Odbiór technicznych poddasza w związku z pracami adaptacyjnymi nigdy nie został przeprowadzony, nie wydano również zgody na jego użytkowanie. J. K. nie otrzymał decyzji kwaterunkowej, ani innej decyzji o przydziale lokalu poza decyzją związaną z pozwoleniem na budowę z dnia 16 grudnia 1992 roku. Dostęp do pomieszczeń poddasza objętych adaptacją od momentu jej rozpoczęcia miał jedynie pozwany.
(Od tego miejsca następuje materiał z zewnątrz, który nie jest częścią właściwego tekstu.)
(** What the operations keep of the invariant: positions and elements left. *)
Lemma step_ok_same (it : StepBy I) (iter : I) ao :
  iok it -> iok iter -> ritems iter = ritems (step_iter it) -> ilen iter = ilen (step_iter it) ->
  inum iter = inum (step_iter it) -> ireach iter = ireach (step_iter it) -> at_multiple (step_size it) (icontent iter) ->
  let it' := {| step_iter := iter; step_size := step_size it; add_one := ao |} in
  ritems it' = ritems it /\ ilen it' = ilen it /\ inum it' = inum it /\ ireach it' = ireach it /\ iok it'.
Proof.
  intros (_ & Hst & Hlen & HC & HT & _) Hok E1 E2 E3 E4 HA it'. split_and!; cbn; try done.
  - unfold iranges. by rewrite E1, E2.
  - by rewrite E2.
  - by rewrite E4.
  - split_and!; try done; try lia.
    + destruct HC as [G0 HG0]. exists G0. by rewrite E2, (iranges_same (step_iter it)).
    + intros s'. rewrite E2, E4, (iranges_same (step_iter it)) by done. apply HT.
Qed.
(** What [init] returns, advanced by [j]. *)
Lemma step_init_at it s c j ao G :
  iok it -> 0 <= s -> 0 <= c ->
  let st := step_size it in
  let R := iranges (step_iter it) (s * st) (ilen (step_iter it)) in
  let P := iranges (step_iter it) (s * st) (s * st + c * st) in
  let it' := {| step_iter := it_advance (it_init (step_iter it) (s * st) (c * st)) (Z.of_nat j);
                step_size := st; add_one := ao |} in
  numbered G R ->
  omap (multiple st) R = [] /\ drop j P = [] \/
  ao = (if 0 <? Z.of_nat j then 1 else 0) /\
    (forall k, (k < j)%nat -> (k < length R)%nat -> (G + Z.of_nat k) mod st <> 0) /\
    ((j < length R)%nat -> (G + Z.of_nat j) mod st = 0) ->
  icontent it' = iranges it s (s + c) /\ aligned it' s (iranges it s (ilen it)) /\
  ritems it' = ritems it /\ ilen it' = ilen it /\ inum it' = inum it /\ ireach it' = ireach it /\
  reaches it it' s /\ iok it'.
Proof.
  intros Hok0 Hs Hc st R P it' HG Hcase. pose proof Hok0 as (Hok & Hst & Hlen & HC & HT & _). fold st in Hst, HT.
  destruct (ilaw_init (step_iter it) (s * st) (c * st) Hok ltac:(nia) ltac:(nia)) as (E1 & Ha & E2 & E3 & E4 & E4r & Hok1).
  destruct (ilaw_advance _ (Z.of_nat j) Hok1 ltac:(lia)) as (F1 & F2 & F3 & F4 & F5 & F6 & Hok2).
  rewrite Nat2Z.id, E1 in F1. fold R in Ha. fold P in F1. rewrite E2 in F3. rewrite E3 in F4. rewrite E4 in F5. rewrite E4r in F6.
  pose proof (iranges_split (step_iter it) (s * st) (c * st) ltac:(nia)) as HR. fold R P in HR.
  assert (HGP : numbered G P) by (rewrite HR in HG; by eapply numbered_prefix).
  assert (HPR : (length P <= length R)%nat) by (rewrite HR, length_app; lia).
  assert (HP : omap (multiple st) P = omap (multiple st) (drop j P) /\ at_multiple st (drop j P)).
  { destruct Hcase as [[HE HD]|(_ & Hlt & Hm)].
    - rewrite HD. rewrite HR, omap_app in HE. apply app_nil in HE as [-> _]. split; [done|].
      exists 0. split; [by intros k g x|by left].
    - split.
      + rewrite <- (take_drop j P) at 1. rewrite omap_app, (multiple_none st G); [done|lia| |].
        * apply (numbered_prefix G _ (drop j P)). by rewrite take_drop.
        * intros k Hk. rewrite length_take in Hk. apply Hlt; lia.
      + exists (G + Z.of_nat j). split; [by apply numbered_drop|].
        destruct (Nat.lt_ge_cases j (length R)); [right; by apply Hm|left; apply drop_ge; lia]. }
  destruct HP as [HP1 HP2].
  destruct (step_ok_same it _ ao Hok0 Hok2 F3 F4 F5 F6) as (K1 & K2 & K3 & K3r & K4); [by rewrite F1|].
  assert (HL : forall k q x, iranges it s (ilen it) !! k = Some (q, x) ->
    q = G / st + ao + Z.of_nat k /\ G + Z.of_nat k * st <= q * st /\
    exists y, R !! (k * Z.to_nat st)%nat = Some (G + Z.of_nat k * st, y)).
  { intros k q x E. rewrite (step_rest it s Hok0 Hs : _ = omap (multiple st) R) in E.
    destruct Hcase as [[E' _]|(-> & Hlt & Hm)]; [by rewrite E' in E|].
    rewrite <- (take_drop j R), omap_app, (multiple_none st G (take j R)) in E; [cbn [app] in E|lia| |].
    - destruct (Nat.lt_ge_cases j (length R)) as [Hj|Hj]; [|by rewrite drop_ge in E].
      destruct (multiple_lookup st (G + Z.of_nat j) (drop j R) k q x) as [Eq [z Ez]];
        [lia|by apply Hm|by apply numbered_drop|done|].
      rewrite lookup_drop in Ez. apply lookup_lt_Some in Ez.
      pose proof (Z.div_mod (G + Z.of_nat j) st ltac:(lia)) as D. rewrite (Hm Hj) in D.
      rewrite (next_multiple st G j) in Eq; [|lia|by apply Hm|intros; apply Hlt; lia].
      rewrite (next_multiple st G j) in D; [|lia|by apply Hm|intros; apply Hlt; lia].
      destruct (lookup_lt_is_Some_2 R (k * Z.to_nat st)) as [[g y] Eg]; [lia|].
      split; [done|]. split; [nia|]. exists y. rewrite Eg. apply HG in Eg. do 2 f_equal. lia.
    - apply (numbered_prefix G _ (drop j R)). by rewrite take_drop.
    - intros k' Hk. rewrite length_take in Hk. apply Hlt; lia. }
  assert (Hi : forall k n,
    it_index (it_init (step_iter it) (s * st) (c * st)) (s * st + Z.of_nat (k * Z.to_nat st) + n * st)
      = Some (G + Z.of_nat k * st + n * st) ->
    it_index it' (s + Z.of_nat k + n) = Some (G / st + ao + Z.of_nat k + n)).
  { intros k n Ei. change (it_index it' (s + Z.of_nat k + n)) with (step_iterator_index it' (s + Z.of_nat k + n)).
    unfold step_iterator_index. cbn. rewrite F2.
    replace ((s + Z.of_nat k + n) * st) with (s * st + Z.of_nat (k * Z.to_nat st) + n * st) by lia. rewrite Ei.
    replace (G + Z.of_nat k * st + n * st) with (G + (Z.of_nat k + n) * st) by lia. rewrite Z.div_add by lia.
    f_equal. lia. }
  split_and!; try done.
  - cbn. rewrite F1, <- HP1, step_ranges by done. unfold P. do 2 f_equal. fold st. lia.
  - intros k q x (-> & _ & y & E)%HL. apply Ha in E.
    pose proof (Hi k 0) as Hi0. rewrite Z.mul_0_l, !Z.add_0_r in Hi0. by apply Hi0.
  - intros k q x n B HB (-> & Hq & y & E)%HL Hn Hlt. apply Hi. cbn in HB. fold st in HB.
    apply (ilaw_reach _ (s * st) (c * st) _ _ y (n * st) ((B - 1) * st + 1)); try done; nia.
Qed.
W czasie nieobecności pozwanego w Polsce w pomieszczeniach poddasza 2-3 razy w miesiącu bywał z polecenia pozwanego jego znajomy M. Ś..

Pomieszczenia poddasza znajdują się w budynku wielorodzinnym, w którym została wyodrębniona własność 25 samodzielnych lokali. Dla nieruchomości wspólnej przy ul. (...) w Ł. prowadzona jest księga wieczysta.

W dniu 23 lutego 2006 roku powodowa Wspólnota podjęła uchwałę o ustaleniu opłaty 500 zł miesięcznie za bezumowne zajmowanie przez pozwanego pomieszczeń strychu, wezwaniu pozwanego do zakończenia adaptacji strychu i jego zwrotu powódce oraz o upoważnieniu zarządu wspólnoty do podejmowania działań mających na celu dochodzenie należności z tym związanych, jak i wytoczenia przeciwko pozwanemu powództwa.

Zarząd (...) podejmował działania mające na celu uregulowanie przez pozwanego statusu prawnego zajmowanych pomieszczeń poddasza. W szczególności na znany adres poczty elektronicznej pozwanego członek zarządu Wspólnoty wysłał wiadomość, że na zebraniu w dniu 23 lutego 2012 roku podjęto decyzję o wezwaniu pozwanego do zakończenia prac adaptacyjnych poddasza pod rygorem żądania zwrotu Wspólnocie powierzchni strychu i przystąpienia do egzekucji. Ponadto zażądano od pozwanego kwoty po 500 zł miesięcznie za zajmowanie strychu.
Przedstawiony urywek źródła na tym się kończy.